From any room one could step into a central courtyard full of exotic foliage and beautiful giant cactus plants reaching straight into the sky. Once inside this remarkable house one found oneself in absolute privacy, invisible to the outside world. —Steve Hodel

It has been a source of mystery and chatter since its construction in 1926. The enigmatic Sowden House is an anomaly on otherwise charming and SoCal-bright Franklin Avenue in Los Feliz. Designed by Lloyd Wright, the Mayan Revival style house has been called "cultic," "brooding," "a gothic pile out of 'Vathek," like "Raiders of the Lost Ark," and the "Jaws house." In recent years it has gained a new, much darker notoriety—as the alleged murderous lair of the Black Dahlia's killer.

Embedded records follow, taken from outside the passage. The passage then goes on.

Lemma fields_depend_on_names_witness :
  DataSlice_fields (mkDataSlice [dataset_A; dataset_B] [] "" [])
  = DataSlice_fields (mkDataSlice [dataset_B; dataset_A] [] "" []).
Proof. apply fields_depend_on_names. apply Permutation_swap. Defined.

Lemma DataSlice_fields_length (s : DataSlice) :
  length (DataSlice_fields s) = 2 + 2 * length (sl_keep s).
Proof.
  rewrite DataSlice_fields_names. simpl.
  rewrite length_app, !length_fmap.
  pose proof (Permutation_length (sorted_perm (ds_name <$> sl_keep s))) as Hl.
  rewrite length_fmap in Hl. lia.
Qed.

(** ** Rows and header *)

Section rows.
Context `{SetOrder}.

(** In a slice that [slices] builds, every id is in the table of every
    dataset kept. *)
Lemma slice_of_lookups (ds c : list Dataset) (i : string) :
  Forall (λ d, ds_ids d = dom (ds_genes d)) ds →
  c `sublist_of` ds → c ≠ [] →
  i ∈ sl_ids (slice_of ds c) →
  ∃ gs, Forall2 (λ d g, ds_genes d !! i = Some g)
                (sorted_by ds_name (sl_keep (slice_of ds c))) gs.
Proof.
  intros Hwf Hs Hne Hi. apply lookups_exist. intros d Hd.
  rewrite sorted_by_perm in Hd. apply elem_of_dom.
  apply (slice_of_ids_members ds c Hne) in Hi as [Hk _].
  rewrite <- (proj1 (Forall_forall _ _) Hwf d).
  - by apply Hk.
  - by apply (sublist_subseteq _ _ Hs), set_of_subseteq.
Qed.

(** X10: for a slice that [slices] yields, every row of [genes()] has as
    many fields as the header, two and two per dataset kept, and starts
    with its id. *)
Theorem genes_rows_match_header (self : DatasetCollection) (s : DataSlice) :
  Forall (λ d, ds_ids d = dom (ds_genes d)) (datasets self) →
  s ∈ yielded (DatasetCollection_slices self) →
  length (DataSlice_fields s) = 2 + 2 * length (sl_keep s) ∧
  Forall2 (λ i row, length row = length (DataSlice_fields s) ∧
                    head row = Some i)
          (sl_ids s) (yielded (DataSlice_genes s self)).
Proof.
  intros Hwf (c & Hs & Hne & ->)%elem_of_slices.
  split; [apply DataSlice_fields_length|].
  apply gen_for_yield_Forall2. intros i Hi.
  destruct (slice_of_lookups _ _ _ Hwf Hs Hne Hi) as [gs Hgs].
  rewrite (gene_row_ok _ _ _ _ Hgs). eexists. split; [done|].
  split; [|done]. rewrite DataSlice_fields_length.
  apply Forall2_length in Hgs.
  rewrite (Permutation_length (sorted_by_perm ds_name _)) in Hgs.
  simpl. rewrite length_app, !length_fmap. simpl in Hgs. lia.
Qed.

End rows.

Lemma genes_rows_match_header_witness :
  ∃ s,
    yielded (@DatasetCollection_slices insertion_order collection_AB) !! 2
    = Some s ∧
    length (DataSlice_fields s) = 6 ∧
    Forall2 (λ i row, length row = length (DataSlice_fields s) ∧
                      head row = Some i)
            (sl_ids s) (yielded (DataSlice_genes s collection_AB)).
Proof.
  eexists. split; [vm_compute; reflexivity|].
  match goal with |- length (DataSlice_fields ?s) = _ ∧ _ =>
    destruct (@genes_rows_match_header insertion_order collection_AB s
                collection_AB_ids) as [Hlen Hrows]
  end.
  - apply (list_elem_of_lookup_2 _ 2). vm_compute. reflexivity.
  - split; [rewrite Hlen; reflexivity|exact Hrows].
Defined.

(** ** Rows of a slice whose datasets miss an id *)

Lemma mapM_getitem_missing (l : list Dataset) (i : string) (f : field) :
  (∃ d, d ∈ l ∧ ds_genes d !! i = None) →
  mapM (λ d, g ← getitem (ds_genes d) i; mret (getattr g f)) l = Err KeyError.
Proof.
  induction l as [|d l IH]; intros (d' & Hd' & Hnone).
  - by apply elem_of_nil in Hd'.
  - change (mapM ?h (d :: l)) with (y ← h d; k ← mapM h l; mret (y :: k)).
    destruct (ds_genes d !! i) as [g|] eqn:E.
    + assert (getitem (ds_genes d) i = Ok g) as ->
        by (unfold getitem; by rewrite E).
      apply elem_of_cons in Hd' as [->|Hd']; [congruence|].
      simpl. rewrite IH by eauto. done.
    + assert (getitem (ds_genes d) i = Err KeyError) as ->
        by (unfold getitem; by rewrite E).
      reflexivity.
Qed.

Lemma gene_row_missing (self : DataSlice) (collection : DatasetCollection)
    (i : string) :
  (∃ d, d ∈ sl_keep self ∧ ds_genes d !! i = None) →
  gene_row self collection i = Err KeyError.
Proof.
  intros (d & Hd & Hnone). unfold gene_row.
  change (drop 2 Gene_fields) with [F_foldcount; F_p_value].
  change (mapM ?h [F_foldcount; F_p_value])
    with (y ← h F_foldcount; k ← mapM h [F_p_value]; mret (y :: k)).
  cbv beta. rewrite mapM_getitem_missing; [done|].
  exists d. by rewrite sorted_by_perm.
Qed.

Lemma gen_for_raise {A B} (pre post : list A) (x : A) (f : A → result B)
    (e : exn) (P : A → B → Prop) :
  (∀ y, y ∈ pre → ∃ b, f y = Ok b ∧ P y b) → f x = Err e →
  raised (gen_for (pre ++ x :: post) (λ x, yield (f x))) = Some e ∧
  Forall2 P pre (yielded (gen_for (pre ++ x :: post) (λ x, yield (f x)))).
Proof.
  intros Hpre Hx. induction pre as [|y pre IH].
  - change (gen_for ([] ++ x :: post) (λ x, yield (f x)))
      with (gen_seq (yield (f x)) (gen_for post (λ x, yield (f x)))).
    rewrite Hx. split; [done|constructor].
  - destruct (Hpre y) as (b & Hb & HP); [by left|].
    destruct IH as [IHr IHy]; [intros y' Hy'; apply Hpre; by right|].
    change (gen_for ((y :: pre) ++ x :: post) (λ x, yield (f x)))
      with (gen_seq (yield (f y))
              (gen_for (pre ++ x :: post) (λ x, yield (f x)))).
    rewrite Hb. simpl. split; [done|]. by constructor.
Qed.

(** X11: when a dataset kept has no record for an id of the slice (its
    table is not the one its ids were taken from), [genes()] yields the
    rows of the ids before it, one per id and in order, each the id, its
    display name, then the [foldcount] and the [p_value] of the id in the
    datasets kept sorted by name, and then raises [KeyError]. *)
Theorem genes_missing_key_raises (s : DataSlice) (collection : DatasetCollection)
    (pre post : list string) (i : string) :
  sl_ids s = pre ++ i :: post →
  (∀ j d, j ∈ pre → d ∈ sl_keep s → is_Some (ds_genes d !! j)) →
  (∃ d, d ∈ sl_keep s ∧ ds_genes d !! i = None) →
  raised (DataSlice_genes s collection) = Some KeyError ∧
  Forall2
    (λ j row, ∃ gs,
       Forall2 (λ d g, ds_genes d !! j = Some g)
               (sorted_by ds_name (sl_keep s)) gs ∧
       row = [j; default ""%string (gene_names collection !! j)]
             ++ (g_foldcount <$> gs) ++ (g_p_value <$> gs))
    pre (yielded (DataSlice_genes s collection)).
Proof.
  intros Hids Hpre Hmiss. unfold DataSlice_genes. rewrite Hids.
  apply gen_for_raise; [|by apply gene_row_missing].
  intros j Hj.
  destruct (lookups_exist (sorted_by ds_name (sl_keep s)) j) as [gs Hgs].
  - intros d Hd. rewrite sorted_by_perm in Hd. by apply Hpre.
  - rewrite (gene_row_ok _ _ _ _ Hgs). eauto.
Qed.

Lemma genes_missing_key_raises_witness :
  raised (DataSlice_genes
            (mkDataSlice [dataset_A] [] "" ["Beta-DEF-2"; "Alpha-ABC-1"]%string)
            collection_AB) = Some KeyError ∧
  yielded (DataSlice_genes
            (mkDataSlice [dataset_A] [] "" ["Beta-DEF-2"; "Alpha-ABC-1"]%string)
            collection_AB)
  = [["Beta-DEF-2"; ""; "A-Beta-fc"; "A-Beta-p"]%string].
Proof.
  split; [|vm_compute; reflexivity].
  refine (proj1 (genes_missing_key_raises
    (mkDataSlice [dataset_A] [] "" ["Beta-DEF-2"; "Alpha-ABC-1"]%string)
    collection_AB ["Beta-DEF-2"%string] [] "Alpha-ABC-1" _ _ _)).
  - reflexivity.
  - intros j d ->%list_elem_of_singleton ->%list_elem_of_singleton.
    vm_compute. eauto.
  - exists dataset_A. split; [by left|]. vm_compute. reflexivity.
Defined.

(** ** The slices cover the ids exactly *)

Section cover.
Context `{SetOrder}.

(** The combination of a slice is told by any one of its ids: it holds
    the datasets that have the id. *)
Lemma slice_of_ids_keep (ds c : list Dataset) (i : string) :
  NoDup (oids ds) → c `sublist_of` ds → c ≠ [] →
  i ∈ sl_ids (slice_of ds c) →
  ∀ d, d ∈ c ↔ d ∈ ds ∧ i ∈ ds_ids d.
Proof.
  intros Hnd Hs Hne Hi d.
  apply (slice_of_ids_members ds c Hne) in Hi as [Hin Hout]. split.
  - intros Hd. split; [by apply (sublist_subseteq _ _ Hs)|].
    apply Hin. by apply slice_of_keep_members.
  - intros [Hd Hid].
    destruct (decide (ds_oid d ∈ oids c)) as [Ho|Ho].
    + apply list_elem_of_fmap in Ho as (d' & Heq & Hd').
      by rewrite (oid_inj ds d d' Hnd Hd (sublist_subseteq _ _ Hs _ Hd') Heq).
    + destruct (Hout d); [|done].
      apply slice_of_exclude_members; [done..|]. split; [done|].
      intros Hc. by apply Ho, elem_of_oids.
Qed.

Lemma slices_ids_cover (self : DatasetCollection) :
  NoDup (oids (datasets self)) →
  yielded (DatasetCollection_slices self) ≫= sl_ids
  ≡ₚ elements (⋃ (ds_ids <$> datasets self)).
Proof.
  intros Hnd. rewrite (proj2 (slices_eq self)).
  set (ds := datasets self) in *.
  assert (Hsame : ∀ c1 c2 i,
    c1 ∈ all_combinations ds → c2 ∈ all_combinations ds →
    i ∈ sl_ids (slice_of ds c1) → i ∈ sl_ids (slice_of ds c2) → c1 = c2).
  { intros c1 c2 i [Hs1 Hne1]%elem_of_all_combinations
      [Hs2 Hne2]%elem_of_all_combinations Hi1 Hi2.
    apply (sublist_same_members ds); [by apply NoDup_of_oids|done..|].
    intros d. by rewrite (slice_of_ids_keep ds c1 i), (slice_of_ids_keep ds c2 i). }
  apply NoDup_Permutation.
  - rewrite list_fmap_bind. apply NoDup_bind.
    + intros c1 c2 i. apply Hsame.
    + intros c _. simpl. unfold ids_of. rewrite sorted_perm.
      apply NoDup_elements.
    + by apply NoDup_all_combinations, NoDup_of_oids.
  - apply NoDup_elements.
  - intros i. rewrite list_elem_of_bind, elem_of_elements, elem_of_union_list.
    split.
    + intros (s & Hi & (c & -> & [Hs Hne]%elem_of_all_combinations)%list_elem_of_fmap).
      destruct c as [|d0 c]; [done|].
      exists (ds_ids d0). split.
      * apply list_elem_of_fmap_2, (sublist_subseteq _ _ Hs). by left.
      * apply (slice_of_ids_keep ds (d0 :: c) i Hnd Hs Hne Hi). by left.
    + intros (X & (d0 & -> & Hd0)%list_elem_of_fmap & Hi).
      set (c := filter (λ d, i ∈ ds_ids d) ds).
      assert (Hs : c `sublist_of` ds) by apply sublist_filter.
      assert (Hc0 : d0 ∈ c) by by apply list_elem_of_filter.
      assert (Hne : c ≠ []) by (intros Hnil; rewrite Hnil in Hc0;
                                by apply elem_of_nil in Hc0).
      exists (slice_of ds c). split.
      * apply (slice_of_ids_members ds c Hne). split.
        -- intros d Hd%slice_of_keep_members; [|done..].
           by apply list_elem_of_filter in Hd as [? _].
        -- intros d [Hd Hn]%slice_of_exclude_members Hid; [|done..].
           apply Hn. by apply list_elem_of_filter.
      * apply list_elem_of_fmap_2. by apply elem_of_all_combinations.
Qed.

(** X12: the slices partition the ids.  Put end to end, the ids of the
    slices that [slices] yields are the ids found in the datasets of the
    collection, each once: every id of a dataset is in exactly one
    slice, and no slice has any other id. *)
Theorem slices_partition_ids (self : DatasetCollection) :
  NoDup (oids (datasets self)) →
  yielded (DatasetCollection_slices self) ≫= sl_ids
  ≡ₚ elements (⋃ (ds_ids <$> datasets self)).
Proof. apply slices_ids_cover. Qed.

End cover.

Lemma slices_partition_ids_witness :
  yielded (@DatasetCollection_slices insertion_order collection_AB) ≫= sl_ids
  ≡ₚ elements (⋃ (ds_ids <$> datasets collection_AB)).
Proof.
  apply (@slices_partition_ids insertion_order collection_AB).
  exact collection_AB_NoDup.
Defined.

(** ** Adding datasets *)

Section adding.
Context `{SetOrder}.
Lemma management_enabled_event_witness :
  stack_management_callback 1%N WICED_BT_SUCCESS WICED_BT_SUCCESS 3%N 0%N 1%N 4%N 1%N 2%N
    (BTM_ENABLED_EVT WICED_BT_SUCCESS) sample_world
  = Ret WICED_BT_SUCCESS (with_events sample_world [EvStartAdvertisements]).
Proof.
  exact (proj1 (proj2 (management_enabled_event 1%N WICED_BT_SUCCESS WICED_BT_SUCCESS
                         3%N 0%N 1%N 4%N 1%N 2%N WICED_BT_SUCCESS sample_world))
           eq_refl eq_refl eq_refl).
Defined.

Lemma stack_initialize_resets_context_witness :
  stack_initialize WICED_BT_SUCCESS sample_world
  = Ret WICED_BT_SUCCESS
      (mk_world sample_table (default_value_initialize (w_ctx sample_world)) []).
Proof.
  exact (proj1 (stack_initialize_resets_context WICED_BT_SUCCESS sample_world) eq_refl).
Defined.

Lemma ota_abort_and_unknown_command_witness :
  ota_agent_write_handler (CY_RSLT_SUCCESS, 1) (fun _ _ _ => CY_RSLT_SUCCESS)
    (fun _ _ _ => CY_RSLT_SUCCESS) (fun _ _ => CY_RSLT_SUCCESS)
    (fun _ _ => CY_RSLT_SUCCESS) 1%N 20 21 23 21 (Some [CY_OTA_UPGRADE_COMMAND_ABORT])
    sample_world
  = Ret (WICED_BT_GATT_SUCCESS, 21) (with_events sample_world [EvOtaDownloadAbort]).
Proof.
  exact (proj1 (ota_abort_and_unknown_command (CY_RSLT_SUCCESS, 1)
                  (fun _ _ _ => CY_RSLT_SUCCESS) (fun _ _ _ => CY_RSLT_SUCCESS)
                  (fun _ _ => CY_RSLT_SUCCESS) (fun _ _ => CY_RSLT_SUCCESS) 1%N 20 21 23
                  9 3 [] None sample_world ltac:(discriminate))).
Defined.
Lemma fields_range (t : Z) :
  0 <= JsDate.getMonth t <= 11 /\ 1 <= JsDate.getDate t <= 31.
Proof.
  unfold JsDate.getMonth, JsDate.getDate, JsDate.civilFromDays.
  set (z' := JsDate.Day t + 719468).
  set (era := z' / 146097).
  set (doe := z' - era * 146097).
  assert (Hdoe : 0 <= doe <= 146096).
  { unfold doe, era. Z.to_euclidean_division_equations. lia. }
  pose proof (civil_bounds doe Hdoe) as Hb. cbv zeta in Hb.
  set (yoe := (doe - doe / 1460 + doe / 36524 - doe / 146096) / 365) in *.
  set (doy := doe - (365 * yoe + yoe / 4 - yoe / 100)) in *.
  destruct Hb as [_ Hdoy]. clearbody doy.
  cbn [fst snd].
  destruct ((5 * doy + 2) / 153 <? 10) eqn:E10;
    [apply Z.ltb_lt in E10 | apply Z.ltb_ge in E10];
    Z.to_euclidean_division_equations; lia.
Qed.

Lemma year_range (z : Z) :
  -700000 <= z <= 3000000 ->
  0 <= fst (fst (JsDate.civilFromDays z)) <= 10500.
Proof.
  intros Hz. unfold JsDate.civilFromDays.
  set (z' := z + 719468).
  set (era := z' / 146097).
  set (doe := z' - era * 146097).
  assert (Hdoe : 0 <= doe <= 146096).
  { unfold doe, era. Z.to_euclidean_division_equations. lia. }
  set (yoe := (doe - doe / 1460 + doe / 36524 - doe / 146096) / 365).
  set (doy := doe - (365 * yoe + yoe / 4 - yoe / 100)).
  assert (Hb : 0 <= yoe <= 399 /\ 0 <= doy <= 365).
  { unfold doy, yoe. Z.to_euclidean_division_equations. lia. }
  assert (Hera : 0 <= era <= 25).
  { unfold era, z'. Z.to_euclidean_division_equations. lia. }
  cbn [fst].
  destruct ((5 * doy + 2) / 153 <? 10);
    [destruct ((5 * doy + 2) / 153 + 3 <=? 2)
    | destruct ((5 * doy + 2) / 153 - 9 <=? 2)];
    unfold era, z' in *; lia.
Qed.

Lemma MakeDay_tight (year month date : Z) :
  100 <= year <= 10500 -> -1 <= month <= 98 -> 0 <= date <= 99 ->
  -700000 <= JsDate.MakeDay year month date <= 4000000.
Proof.
  intros Hy Hm Hd. unfold JsDate.MakeDay, JsDate.daysFromCivil.
  destruct (month mod 12 + 1 <=? 2); destruct (2 <? month mod 12 + 1);
    Z.to_euclidean_division_equations; lia.
Qed.

Lemma MakeDay_parsed (year month date : Z) :
  100 <= year <= 9999 -> -1 <= month <= 98 -> 0 <= date <= 99 ->
  -700000 <= JsDate.MakeDay year month date <= 3000000.
Proof.
  intros Hy Hm Hd. unfold JsDate.MakeDay, JsDate.daysFromCivil.
  destruct (month mod 12 + 1 <=? 2); destruct (2 <? month mod 12 + 1);
    Z.to_euclidean_division_equations; lia.
Qed.

(** A date built from components in the range of a calendar date is valid
    and far from the limits of the time values. *)
Lemma construct_bounded (year month date : Z) :
  0 <= year <= 10500 -> -1 <= month <= 98 -> 0 <= date <= 99 ->
  exists t, JsDate.construct year month date = Some t
            /\ Z.abs t <= 4000000 * JsDate.msPerDay.
Proof.
  intros Hy Hm Hd. unfold JsDate.construct.
  set (yr := if (0 <=? year) && (year <=? 99) then 1900 + year else year).
  assert (Hyr : 100 <= yr <= 10500).
  { unfold yr. destruct (Z.leb_spec 0 year); destruct (Z.leb_spec year 99);
      cbn [andb]; lia. }
  pose proof (MakeDay_tight yr month date Hyr Hm Hd) as Hb.
  unfold JsDate.TimeClip, JsDate.msPerDay.
  destruct (Z.abs (JsDate.MakeDay yr month date * 86400000)
            <=? 8640000000000000) eqn:Ec.
  - eexists. split; [reflexivity | lia].
  - apply Z.leb_gt in Ec. lia.
Qed.

(** In a zone of fixed offset the constructor gives the local midnight
    moved by the offset. *)
Lemma zoned_construct_fixed (zone : Zoned.TimeZone) (offset : Z)
      (year month date t : Z) :
  FixedOffset zone offset ->
  JsDate.construct year month date = Some t ->
  Z.abs (t - offset) <= 8640000000000000 ->
  Zoned.construct zone year month date = Some (t - offset).
Proof.
  intros [_ Hl] Hc Ht. unfold Zoned.construct, Zoned.UTC. rewrite Hl.
  unfold JsDate.construct in Hc. cbv zeta in *.
  set (local := JsDate.MakeDay _ month date * JsDate.msPerDay) in *.
  clearbody local. unfold JsDate.TimeClip in *.
  destruct (Z.abs local <=? 8640000000000000); [|discriminate].
  assert (E0 : local = t) by congruence. subst local.
  destruct (Z.abs (t - offset) <=? 8640000000000000) eqn:E; [reflexivity|].
  apply Z.leb_gt in E. lia.
Qed.

(** Both parsers read the same components from a date string. *)
Lemma parse_cases (raw : jsstring) :
  (parseKoreanDate raw = None
   /\ forall zone, Zoned.parseKoreanDate zone raw = None)
  \/ exists year month date,
      100 <= year <= 9999 /\ -1 <= month <= 98 /\ 0 <= date <= 99
      /\ parseKoreanDate raw = JsDate.construct year month date
      /\ forall zone,
          Zoned.parseKoreanDate zone raw = Zoned.construct zone year month date.
Proof.
  unfold parseKoreanDate, Zoned.parseKoreanDate.
  destruct (Regex.search koreanDatePattern raw)
    as [[|g1 [|n1 [|g2 [|n2 [|g3 [|extra rest]]]]]]|] eqn:Hs;
    try (left; split; [reflexivity | intros zone; reflexivity]).
  right.
  apply search_pieces in Hs. unfold koreanDatePattern in Hs.
  inversion Hs as [|? ? ? ? [Hd1 [_ Hl1]] Hs1]; subst. clear Hs.
  inversion Hs1 as [|? ? ? ? _ Hs2]; subst. clear Hs1.
  inversion Hs2 as [|? ? ? ? [Hd2 [_ Hl2]] Hs3]; subst. clear Hs2.
  inversion Hs3 as [|? ? ? ? _ Hs4]; subst. clear Hs3.
  inversion Hs4 as [|? ? ? ? [Hd3 [_ Hl3]] Hs5]; subst. clear Hs4.
  simpl in Hd1, Hl1, Hd2, Hl2, Hd3, Hl3.
  pose proof (digitsValue_bound4 g1 Hd1 Hl1) as B1.
  pose proof (digitsValue_bound2 g2 Hd2 Hl2) as B2.
  pose proof (digitsValue_bound2 g3 Hd3 Hl3) as B3.
  eexists _, _, _.
  split; [|split; [|split; [|split; [reflexivity | intros zone; reflexivity]]]];
    [|lia|lia].
  destruct (Num.digitsValue 0 g1 <? 100) eqn:E.
  - apply Z.ltb_lt in E. lia.
  - apply Z.ltb_ge in E. lia.
Qed.

(** A parsed date is a local midnight between the years 99 and 10008. *)
Lemma construct_parsed (year month date : Z) :
  100 <= year <= 9999 -> -1 <= month <= 98 -> 0 <= date <= 99 ->
  exists day, JsDate.construct year month date = Some (day * JsDate.msPerDay)
              /\ -700000 <= day <= 3000000.
Proof.
  intros Hy Hm Hd. exists (JsDate.MakeDay year month date).
  split; [now apply construct_valid | now apply MakeDay_parsed].
Qed.
(** * RandomX CUDA: the batched hashing pipeline of [kernel.cu]

    A shallow embedding of the host program of [kernel.cu] (the search loop
    [test_mining], the validation harness [tests] and [main]) together with
    models of the device kernels and sequential references it calls, and the
    properties of the pipeline stated over them.

    The header files [randomx_cuda.hpp], [blake2b_cuda.hpp], [aes_cuda.hpp],
    [blake2/blake2.h] and [aes/hashAes1Rx4.hpp] are not part of the sources:
    the constants they define are section variables, and the kernels and
    references they define are modelled, each under a comment that says so. *)

From Stdlib Require Import String Ascii ZArith Arith Bool List Lia.
Import ListNotations.

Local Open Scope Z_scope.

(** ** Bytes, words and C memory *)

(** A byte is a [Z] in [0, 256); a [uint64_t] is a [Z] in [0, 2^64).
    Buffers are byte-addressed: [mem] maps a byte offset to the byte there. *)

Definition mem := nat -> Z.

Definition load (m : mem) (off n : nat) : list Z := map m (seq off n).

Definition store (m : mem) (off : nat) (bs : list Z) : mem :=
  fun a => if (off <=? a)%nat && (a <? off + length bs)%nat
           then nth (a - off) bs 0 else m a.

(** [memcmp (p1, p2, n) == 0] on two buffers at the given offsets. *)
Definition memcmp_eq (m1 : mem) (o1 : nat) (m2 : mem) (o2 : nat) (n : nat) : bool :=
  forallb (fun k => m1 (o1 + k)%nat =? m2 (o2 + k)%nat) (seq 0 n).

Definition zero_mem : mem := fun _ => 0.

(** Little-endian serialisation of a [w]-byte unsigned integer. *)
Fixpoint le_bytes (w : nat) (x : Z) : list Z :=
  match w with
  | O => []
  | S w' => (x mod 256) :: le_bytes w' (x / 256)
  end.

Fixpoint le_value (bs : list Z) : Z :=
  match bs with
  | [] => 0
  | b :: bs' => b + 256 * le_value bs'
  end.

(** ** BLAKE2b *)

Module Blake2b.

(** Modelled from the spec: the sequential reference hash [blake2b] of
    [blake2/blake2.h], which is not part of the sources.  The harness calls it
    as [blake2b(out, outlen, in, inlen, nullptr, 0)]; the spec calls it the
    keyed sponge hash whose selected digest width is encoded inside the
    primitive.  The definition is the unkeyed BLAKE2b of RFC 7693. *)

Definition w64 (x : Z) : Z := x mod 2 ^ 64.

Definition add64 (a b : Z) : Z := w64 (a + b).

Definition rotr64 (x : Z) (n : Z) : Z :=
  Z.lor (Z.shiftr x n) (w64 (Z.shiftl x (64 - n))).

Definition IV : list Z :=
  [ 0x6a09e667f3bcc908; 0xbb67ae8584caa73b; 0x3c6ef372fe94f82b; 0xa54ff53a5f1d36f1;
    0x510e527fade682d1; 0x9b05688c2b3e6c1f; 0x1f83d9abfb41bd6b; 0x5be0cd19137e2179 ].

This story is essentially a story of fathers and sons. In the late 1910s, the young architect Lloyd Wright came to Los Angeles at the request of his father, the legendary Frank Lloyd Wright. Over the next few years, the younger Wright worked with his father on many commissions, including Los Feliz's famous Hollyhock House. In 1924, the elder Wright left LA, telling his son, "I'm fed up here. You're young enough to take Los Angeles." And take Los Angeles Lloyd did. Determined to emerge from his father's shadow, Lloyd Wright would go on to a distinguished career, designing avant-garde orchestral shells for the Hollywood Bowl, and creating spectacular buildings like Wayfarer's Chapel in Palos Verdes, the Samuel-Novarro House in Los Feliz, and the Otto Bollman House in the Hollywood Hills.